The drying air 8 taken in from the room exchanges heat with the air 9 discharged from the drying drum 1 in a heat recovery heat exchanger 10 and passes through a drying blower 13 to a heater 12.
Becomes high temperature air with low relative humidity,
Is introduced to Inside the drum, the drying air 8 that promotes the evaporation of moisture from the clothes to be dried is discharged from the drying drum 1 as high-temperature, high-humidity exhaust air 9 whose temperature has dropped due to the latent heat of evaporation and the humidity has increased to near saturation. Is done.

The discharged air 9 is cooled by the drying air 8 taken in from the room in the heat exchanger 10 and condenses a part of the water vapor evaporated by the drying drum 1.
Further, the discharged air 9 is cooled to near room temperature by the cooler 11 introduced from the room in the heat exchanger 10, and after condensing remaining moisture, is discharged to the room.

In the above cycle, in the heat recovery heat exchanger 10, the discharged air 9 condenses a part of the water vapor evaporated in the drying drum 1, so that the drying air 8 recovers the sensible heat and the latent heat of condensation.
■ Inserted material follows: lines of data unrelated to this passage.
(** ** Two vocabularies *)

(** C28. Asked about one client that declares something, for a probed file with a copy, the
    two answers part ways exactly here: a stream although the plan is direct, for a picture
    too tall (the plan needs a width too), for a codec the client decodes and fragmented MP4
    does not carry, and for a codec where the client lists none of its kind, which the plan
    takes for no limit and the leg for no decoder; and the bytes although the plan is not
    direct, for HDR, which the leg does not look at, and for a container that has no name,
    which the plan takes for unsupported. *)
Theorem leg_and_plan m c rs : rs ≠ [] → Known m = true → ClientDeclares c = true →
  let plan := DecisionOf (Choose m (asDevice c) rs) in
  let mode := Mode (Negotiate m c) in
  let declared := carries (cContainers c) (Container m) ∧ passes (cVideoCodecs c) (VideoCodec m) ∧
                  passes (cAudioCodecs c) (AudioCodec m) in
  (plan = DecisionDirect ↔ declared ∧ HDR m = false) ∧
  (plan = DecisionDirect ∧ mode = LegStream ↔ declared ∧ HDR m = false ∧
     (VideoCodec m ≠ "" ∧ (tooTall m c ∨ ¬ lists fmp4Video (VideoCodec m) ∨ cVideoCodecs c = []) ∨
      AudioCodec m ≠ "" ∧ (¬ lists fmp4Audio (AudioCodec m) ∨ cAudioCodecs c = []))) ∧
  (plan ≠ DecisionDirect ∧ mode = LegDirect ↔
     (HDR m = true ∨ Container m = "") ∧ containerPlays m c ∧ videoCopies m c ∧ audioCopies m c).
Proof.
  intros Hrs Hk Hd plan mode declared.
  assert (compared m (asDevice c) rs) as Hc by done.
  assert (plan = DecisionDirect ↔ declared ∧ HDR m = false) as Hplan.
  { subst plan. pose proof (choose_parts m (asDevice c) rs) as H. cbn zeta in H. rewrite decide_False in H by done.
    destruct H as [H _]. unfold decides in H.
    assert (DecisionOf (Choose m (asDevice c) rs) = DecisionDirect ↔
      ¬ containerProblem m (asDevice c) rs ∧ ¬ streamProblem m (asDevice c) rs) as ->.
    { split; [intros E; rewrite E in H; naive_solver|naive_solver]. }
    rewrite <- incompatible_problem, <- container_problem by done. rewrite not_true_iff_false.
    unfold declared. rewrite supportsContainer_false. unfold incompatibleStreams, reasonIf, asDevice.
    cbn [VideoCodecs AudioCodecs Containers MaxWidth MaxHeight MaxBitrateBPS SupportsHDR]. rewrite !lists_decide.
    rewrite nonempty_false, !app_nil, !if_nil, !andb_false_iff, !negb_false_iff.
    rewrite !nonempty_false, !bool_decide_eq_true, !bool_decide_eq_false, !codec_ok.
    change (0 <? 0) with false. assert (∀ P : Prop, Decision P → ¬ ¬ P ↔ P) as Hnn by (intros P ?; split; [apply dec_stable|tauto]).
    rewrite (Hnn _ (carries_dec _ _)). clear. intuition congruence. }
  split; [done|].
  pose proof (leg_plays m c) as H. cbn zeta in H. fold mode in H. rewrite Hk, Hd in H. cbn [negb] in H.
  assert (mode = LegDirect ↔ containerPlays m c ∧ videoCopies m c ∧ audioCopies m c) as Hm.
  { destruct (decide _) as [HD|HD]; [unfold mode; rewrite H; naive_solver|]. destruct H as [H _]. rewrite H. naive_solver. }
  assert (mode = LegStream ↔ ¬ (containerPlays m c ∧ videoCopies m c ∧ audioCopies m c)) as Hs.
  { rewrite <- Hm. unfold mode. by destruct (Mode _). }
  rewrite Hs, Hm, Hplan. clear H Hm Hs Hplan Hrs Hk Hd Hc plan mode.
  assert (HDR m = false ↔ ¬ HDR m = true) as -> by (rewrite not_true_iff_false; done).
  pose proof (video_part m c) as [Hv Hvp]. pose proof (audio_part m c) as [Ha Hap].
  assert (Container m = "" → ¬ carries (cContainers c) (Container m)) as Hce by (intros ->; apply carries_empty).
  unfold containerPlays. revert Hv Hvp Ha Hap. subst declared.
  generalize (passes (cVideoCodecs c) (VideoCodec m)), (passes (cAudioCodecs c) (AudioCodec m)). intros PV PA.
  generalize (VideoCodec m ≠ "" ∧ (tooTall m c ∨ ¬ lists fmp4Video (VideoCodec m) ∨ cVideoCodecs c = [])).
  generalize (AudioCodec m ≠ "" ∧ (¬ lists fmp4Audio (AudioCodec m) ∨ cAudioCodecs c = [])). intros WA WV Hv Hvp Ha Hap.
  destruct (decide (videoCopies m c)), (decide (audioCopies m c)), (decide (HDR m = true)); tauto.
Qed.

(** ** The profile of a renderer *)

(** A name as the tables write it: nothing to trim or fold. *)
Definition clean (x : string) : Prop := x ≠ "" ∧ norm x = x.

#[export] Instance clean_dec x : Decision (clean x).
Proof. unfold clean. apply _. Defined.

Lemma lists_clean l x : Forall clean l → clean x → lists l x ↔ x ∈ l.
Proof.
  intros Hl [_ Hx]. rewrite Forall_forall in Hl. unfold lists. split; [|by eauto].
  intros (h & Hin & E). destruct (Hl _ Hin) as [_ Hh]. congruence.
Qed.

(** Both tables hold clean names, each a set that others of its kind may be added to. *)
Definition known (l : list string) : Prop := NoDup l ∧ Forall clean l.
It becomes possible to increase the energy efficiency of drying.

[0007]

SUMMARY OF THE INVENTION The above-mentioned Japanese Patent Application Laid-Open No. 3-218 is disclosed.
The specification of the clothes dryer according to the method disclosed in Japanese Patent Publication No. 800 is as follows, for example. Temperature and humidity conditions of outside air: 25 ° C., 50% RH (relative humidity) Drying drum inlet temperature: 120 ° C. Drying rate in a constant-rate drying state: 70 g / min (evaporation rate of water) Under the above conditions, outdoor Air temperature and humidity to the
When the operating state of the clothes dryer is analyzed when 0 ° C. and 100% RH are determined, the following results are obtained as shown in FIG.

The drying air 8 taken in at 25 ° C. is heated to 35 ° C. by heat exchange with the discharged air 9 in a heat recovery heat exchanger 10, passed through a blower 13 and then heated by a heater 12. Raise the temperature to 120 ° C, 0.8% RH as shown in the specifications,
It is sent to the drying drum 1. The air that has promoted the evaporation of water from the material to be dried inside the drying drum 1 is discharged from the drying drum as discharged air 39 of 39 ° C. and 100% RH due to its latent heat of vaporization.

Thereafter, the latent heat is released by the heat recovery heat exchanger 10 described above, and after cooling to 38 ° C. and 100% RH, the heat is exchanged with the cooling air 15 in the cooling heat exchanger 11 to 30 ° C. The temperature is lowered until it is released to the outside air. Here, the inlet temperature of the cooling air is 25 ° C., and the outlet temperature is 34 ° C.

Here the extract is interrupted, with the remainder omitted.